(* ===== verification/Exchange.v ===== *)
(** * Two nodes

    The requests of one node are answered by the handlers of another one
    (Serve.v): the request is a packet that the other node receives, the answer
    the packet that it then writes. [served] is the network of
    [fetchTransactions] (Fetch.v), [answers_to] are the answers of the first
    synchronisation (InitState.v). *)

From S2P Require Import Prelude GoLib Format Chameleon Protocol Merkle BlockFields Node Storage Ledger Params StateChange.
From S2P Require Import StateLemmas Validation PoS Verify AddTx Aggregate BlockPrep LongestChain Fetch Validate FetchLemmas InitState Wire WireLemmas Peers PeerLemmas Serve ServeLemmas.
From S2P Require Import LedgerProps ChainProps MiningProps ForkProps ValidateProps NetProps InitProps.

Section exchange.
Context {DG : Digests} {DL : DigestLaws} {SG : Signatures} {NK : NodeKeys}.
Context {GB : Gob} {BL : Bloom} {PO : PeerOrder}.
(** The other node, and its connection to this one. *)
Context (Ipport : bytes) (other : Host) (p : nat).

(** ** The other node as the network *)

(** The packet that the other node writes for a request. *)
Definition answer_packet (typeID : Z) (x : hash) : option bytes :=
  match receive Ipport p [BuildPacket typeID x] other with
  | Done (_, h') => match last (events (net h')) with Some (Write _ packet) => Some packet | _ => None end
  | _ => None
  end.

(** What this node takes from it; NOT_FOUND is no answer. *)
Definition reply_with {T} (assert_type : Transaction -> option T) (typeID : Z) (x : hash) : reply T :=
  match (packet ← answer_packet typeID x;
         '(header, payload, _) ← RcvData [packet];
         tx ← decode_tx (TypeID header) payload;
         assert_type tx) with
  | Some t => Got t
  | None => NoReply [] []
  end.

Definition as_unknown (tx : Transaction) : option (AggTx + FundsTx) :=
  match tx with TAgg t => Some (inl t) | TFunds t => Some (inr t) | _ => None end.

Definition served : network :=
  mkNetwork (reply_with as_acc ACCTX_REQ) (reply_with as_funds FUNDSTX_REQ) (reply_with as_config CONFIGTX_REQ)
    (reply_with as_stake STAKETX_REQ) (reply_with as_update UPDATETX_REQ)
    (fun x _ => reply_with as_agg AGGTX_REQ x) (fun x _ => reply_with as_unknown UNKNOWNTX_REQ x).

(** The other node stores a transaction under the hash, and what decodes from
    its encoding is [tx]. *)
Definition serves (x : hash) (tx : Transaction) : Prop :=
  length x = 32%nat /\ exists stored, stored_tx (miner other) x = Some stored /\
    Z.of_nat (length (Transaction_Encode stored)) <= 800000 /\
    decode_tx (res_of stored) (Transaction_Encode stored) = Some tx.

Lemma res_of_decoded tx b tx' : decode_tx (res_of tx) b = Some tx' -> req_of tx' = req_of tx.
Proof.
  destruct tx; cbn; try by intros [= <-].
  - by destruct (ConfigTx_Decode b); intros [= <-].
  - by destruct (StakeTx_Decode b); intros [= <-].
Qed.

Lemma reply_served {T} (f : Transaction -> option T) x tx t : serves x tx -> f tx = Some t ->
  reply_with f (req_of tx) x = Got t.
Proof.
  intros (Hx & stored & Hs & Hl & Hd) Hf. unfold reply_with, answer_packet.
  rewrite (res_of_decoded _ _ _ Hd), (request_answered Ipport x stored other p Hx Hs).
  cbn [emitted with_net net events upd_events]. rewrite last_snoc. cbn [option_bind mbind].
  pose proof (RcvData_chunks [] (BuildPacket (res_of stored) (Transaction_Encode stored)) [] (res_of stored) (Transaction_Encode stored) []) as E.
  cbn [app] in E. rewrite E; [|by destruct stored|done|by rewrite app_nil_r|rewrite length_BuildPacket; cbn; lia].
  cbn. rewrite Hd. cbn. by rewrite Hf.
Qed.

(** ** Fetching *)

(** This node does not have the transaction as closed or invalid; as open it
    has at most this one. *)
Definition ready (m : Miner) (x : hash) (tx : Transaction) : Prop :=
  serves x tx /\ closed_tx (db m) x = None /\ Transaction_Hash (ChameleonHashParametersMap (ledger m)) tx = Some x /\
  (txMemPool (pool m) !! x = Some tx \/ txMemPool (pool m) !! x = None /\ txINVALIDMemPool (pool m) !! x = None).

(** What is ready stays so; only the pool of open transactions grows. *)
Definition approaches (m m' : Miner) : Prop :=
  pool_only m m' /\ forall x tx, ready m x tx -> ready m' x tx.

#[local] Instance approaches_PreOrder : PreOrder approaches.
Proof.
  split; unfold approaches; [intros m; by split|]. intros a b c [H1 H2] [H3 H4]. split; [by etrans|auto].
Qed.

Lemma serves_inj x tx tx' : serves x tx -> serves x tx' -> tx' = tx.
Proof. intros (_ & s & H1 & _ & H2) (_ & s' & H3 & _ & H4). congruence. Qed.

Lemma ready_hash m x tx : ready m x tx -> tx_hash tx m = Done (x, m).
Proof. intros (_ & _ & H & _). unfold tx_hash, mbind, M_bind, gets. by rewrite H. Qed.

(** The funds transaction that arrives is put into the pool. *)
Lemma WriteOpenTx_approaches x tx m : ready m x tx -> exists m', WriteOpenTx tx m = Done (tt, m') /\ approaches m m'.
Proof.
  intros Hr. pose proof (ready_hash _ _ _ Hr) as Hh. unfold WriteOpenTx. rewrite (bind_Done _ _ _ _ _ Hh).
  set (m1 := upd_pool (upd_txMemPool (insert x tx)) m).
  assert (A : approaches m m1).
  { split; [done|]. intros y tx' (Hs & Hc & Hy & Ho). split; [done|]. split; [done|]. split; [done|]. cbn.
    destruct (decide (y = x)) as [->|Hne].
    - left. rewrite lookup_insert_eq. f_equal. symmetry. apply (serves_inj x); [apply Hr|done].
    - by rewrite lookup_insert_ne. }
  rewrite (bind_Done _ _ _ tt m1) by done.
  destruct tx as [|t| | | |]; try by exists m1.
  assert (Hh1 : tx_hash (TFunds t) m1 = Done (x, m1)) by (eapply ready_hash, A, Hr).
  unfold WriteTxcntToTx. rewrite (bind_Done _ _ _ _ _ Hh1). eexists. split; [reflexivity|].
  etrans; [exact A|]. split; [done|]. by intros y tx' Hy.
Qed.

(** One transaction of each list. *)

Definition fetches {T} (inj : T -> Transaction) (one : hash -> M Miner (fetched T)) : Prop :=
  forall m x t, ready m x (inj t) -> exists m', one x m = Done (Item [] (Some t), m') /\ approaches m m'.

Lemma fetches_open {T} (inj : T -> Transaction) (f : Transaction -> option T) msg rest m x t :
  ready m x (inj t) -> f (inj t) = Some t ->
  (txMemPool (pool m) !! x = None -> rest m = Done (Item [] (Some t), m)) ->
  exists m', unless_closed false f msg x (or_open f x rest) m = Done (Item [] (Some t), m') /\ approaches m m'.
Proof.
  intros (_ & Hc & _ & Ho) Hf Hr. exists m. split; [|done].
  unfold unless_closed, or_open, ReadClosedTx, ReadOpenTx, mbind, M_bind, gets. rewrite Hc.
  destruct Ho as [Ho|[Ho _] ]; rewrite Ho; [by rewrite Hf|by apply Hr].
Qed.

Lemma received_ready {T} (inj : T -> Transaction) msg m x t : ready m x (inj t) ->
  received_check inj msg x [] (Some t) m = Done (Item [] (Some t), m).
Proof.
  intros H%ready_hash. unfold received_check, hash_or_zero. rewrite (bind_Done _ _ _ _ _ H).
  by rewrite bool_decide_eq_true_2.
Qed.

Lemma fetches_acc : fetches TAcc (fetch_acc served false).
Proof.
  intros m x t H. eapply fetches_open; [done..|]. intros _. change (ask_acc served x) with (reply_with as_acc (req_of (TAcc t)) x).
  rewrite (reply_served as_acc x (TAcc t) t (proj1 H) eq_refl). by apply received_ready.
Qed.

Lemma fetches_config : fetches TConfig (fetch_config served false).
Proof.
  intros m x t H. eapply fetches_open; [done..|]. intros _. change (ask_config served x) with (reply_with as_config (req_of (TConfig t)) x).
  rewrite (reply_served as_config x (TConfig t) t (proj1 H) eq_refl). by apply received_ready.
Qed.

Lemma fetches_stake : fetches TStake (fetch_stake served false).
Proof.
  intros m x t H. eapply fetches_open; [done..|]. intros _. change (ask_stake served x) with (reply_with as_stake (req_of (TStake t)) x).
  rewrite (reply_served as_stake x (TStake t) t (proj1 H) eq_refl). by apply received_ready.
Qed.

Lemma fetches_update : fetches TUpdate (fetch_update served false).
Proof.
  intros m x t H. eapply fetches_open; [done..|]. intros _. change (ask_update served x) with (reply_with as_update (req_of (TUpdate t)) x).
  rewrite (reply_served as_update x (TUpdate t) t (proj1 H) eq_refl). by apply received_ready.
Qed.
============
Goal of the exercise ▸ Look through the material above and print exactly the lines from the one containing "Section exchange." to the one containing "match receive Ipport", both included, and nothing more.

Response area ▸
Section exchange.
Context {DG : Digests} {DL : DigestLaws} {SG : Signatures} {NK : NodeKeys}.
Context {GB : Gob} {BL : Bloom} {PO : PeerOrder}.
(** The other node, and its connection to this one. *)
Context (Ipport : bytes) (other : Host) (p : nat).

(** ** The other node as the network *)

(** The packet that the other node writes for a request. *)
Definition answer_packet (typeID : Z) (x : hash) : option bytes :=
  match receive Ipport p [BuildPacket typeID x] other with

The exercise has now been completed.